The Mother Daughter Bond: Part 1
How the Travels of a Mother Inspired a Business Idea
Once upon a time, not long ago, there was a woman. She had a family, four kids of her own, two girls and two boys. She wasn’t much different from any other woman you may see out there. She wasn’t taller or shorter than many others, nor was she bigger or smaller. What was so special about the woman in our story is that she had a mission. She was determined to make a difference in the world. She would let nothing stand in her way. And so she did.
She had worked in a birth centre, taking care of children and their mothers. She had also taken care of her own. Until one day she felt it, it was like a call.
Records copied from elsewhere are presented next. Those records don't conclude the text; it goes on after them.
(** The walk keeps the engine well formed. *)
Lemma clean_loop_good fuel c cur_addr end_addr clean inval c' :
  good c -> clean_loop fuel c cur_addr end_addr clean inval = Done c' ->
  good c' /\ rows_fade (tags c') (tags c) /\
  sets c' = sets c /\ linesz c' = linesz c.
Proof.
  revert c cur_addr. induction fuel as [|fuel IH]; intros c cur_addr Hc H.
  - cbn in H. destruct (addr_lt cur_addr end_addr); [discriminate|].
    injection H as <-. auto using rows_fade_refl.
  - cbn [clean_loop] in H. destruct (addr_lt cur_addr end_addr).
    2:{ injection H as <-. auto using rows_fade_refl. }
    apply bind_Done in H as (c1 & H1 & H).
    pose proof (clean_line_good _ _ _ _ _ Hc H1) as Hc1.
    apply clean_line_fades in H1 as (Hf1 & Hs1 & _ & Hl1 & _).
    destruct (IH _ _ Hc1 H) as (Hc' & Hf & Hs & Hl).
    split; [done|]. split; [eauto using rows_fade_trans|]. split; congruence.
Qed.

(** Running the walk again changes nothing and counts nothing. *)
Lemma clean_loop_idem fuel c cur_addr end_addr c' :
  good c -> clean_loop fuel c cur_addr end_addr true true = Done c' ->
  clean_loop fuel c' cur_addr end_addr true true = Done c'.
Proof.
  revert c cur_addr. induction fuel as [|fuel IH]; intros c cur_addr Hc H.
  - cbn in *. destruct (addr_lt cur_addr end_addr); [discriminate|done].
  - cbn [clean_loop] in *. destruct (addr_lt cur_addr end_addr); [|done].
    apply bind_Done in H as (c1 & H1 & H).
    pose proof (clean_line_good _ _ _ _ _ Hc H1) as Hc1.
    pose proof (clean_line_absent _ _ _ Hc H1) as Habs1.
    pose proof (clean_line_fades _ _ _ _ _ H1) as (_ & Hs1 & _).
    destruct (clean_loop_good _ _ _ _ _ _ _ Hc1 H) as (Hc' & Hf & Hs & _).
    pose proof (check_tag_miss_fade c1 c' cur_addr Hc1 Hf Habs1) as Habs.
    rewrite (clean_line_miss c' cur_addr true true (-1) Habs) by lia.
    cbn [mbind outcome_bind]. rewrite Hs. eauto.
Qed.

Lemma clean_invalidate_good n (h : chain n) addr bytes clean inval h' :
  all_levels good n h -> clean_invalidate n h addr bytes clean inval = Done h' ->
  all_levels good n h'.
Proof.
  revert h h'. induction n as [|m IH]; intros h h' Hh H; [done|].
  destruct h as [c mh]. destruct Hh as [Hc Hmh]. cbn [clean_invalidate fst snd] in *.
  apply bind_Done in H as (c1 & H1 & H).
  apply bind_Done in H as (mh1 & Hm & H). injection H as <-.
  apply clean_loop_good in H1 as (Hc1 & _); [|done].
  split; [done|]. cbn [snd]. eauto.
Qed.

(** X20.  [clean_invalidate(a, n, true, true)] a second time, where the
    first call returns: on a chain of well formed caches without
    duplicates (every state reached from new caches is one,
    [reachable_good]) the second call returns the state the first call
    left, tag arrays and counters alike, so no further write-back or
    clean is counted.  (Where the walk of the first call goes beyond
    the last set, the call does not return.) *)
Theorem clean_invalidate_idempotent n (h h1 : chain n) addr bytes :
  all_levels good n h ->
  clean_invalidate n h addr bytes true true = Done h1 ->
  clean_invalidate n h1 addr bytes true true = Done h1.
Proof.
  revert h h1. induction n as [|m IH]; intros h h1 Hh H.
  { destruct h1. reflexivity. }
  destruct h as [c mh]. destruct Hh as [Hc Hmh]. cbn [clean_invalidate fst snd] in *.
  apply bind_Done in H as (c1 & H1 & H).
  apply bind_Done in H as (mh1 & Hm & H). injection H as <-. cbn [fst snd].
  destruct (clean_loop_good _ _ _ _ _ _ _ Hc H1) as (_ & Hf & Hs & Hl).
  rewrite (rows_fade_length _ _ Hf), Hs, Hl.
  rewrite (clean_loop_idem _ _ _ _ _ Hc H1). cbn [mbind outcome_bind].
  rewrite (IH _ _ Hmh Hm). reflexivity.
Qed.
She set off to the other side of the world to share what she learnt about birth with women out there. She travelled for years across a land called Myanmar, teaching Traditional Birth Assistants safer birthing practices. It wasn’t always easy, to be far from home, in the midst of the unknown. But she was guided by purpose. She was filled with joy every time in front of her eyes a daughter became a mother. Witnessing that bond get sealed over and over again through different faces, different voices, different names but always with the same energy, like electricity. Women in the mountains, in the jungle and by the lake alike.
There one day, among the Intha people, the “children of the lake”, she came across something curious. It was flower, called Lotus. The locals told her a fascinating story about it: every night, the Lotus flower closes its petals and dips under the murky surface of the lake, only to remerge from the dark the following morning, untouched and pure. “Every day of the flower is like a birth”, she thought.
She then learnt that the locals picked the flowers and used the stems to make a cloth, raw to look at but soft at touch. The women of the lake, quiet and wise, spun silky threads out of the stems, with gentle movements and a serene air. They believed the fabric retained the flower’s property of candour, resilience and purity and they deemed it worthy of kings and monks. “How curious and unusual! How charming!”, she said, “I will take some back to England to show my daughters”, and so she did. Little did she know that her tale about the women of the lake and that piece of cloth would be the beginning of a new journey, and that this time she would bring one of her daughters along.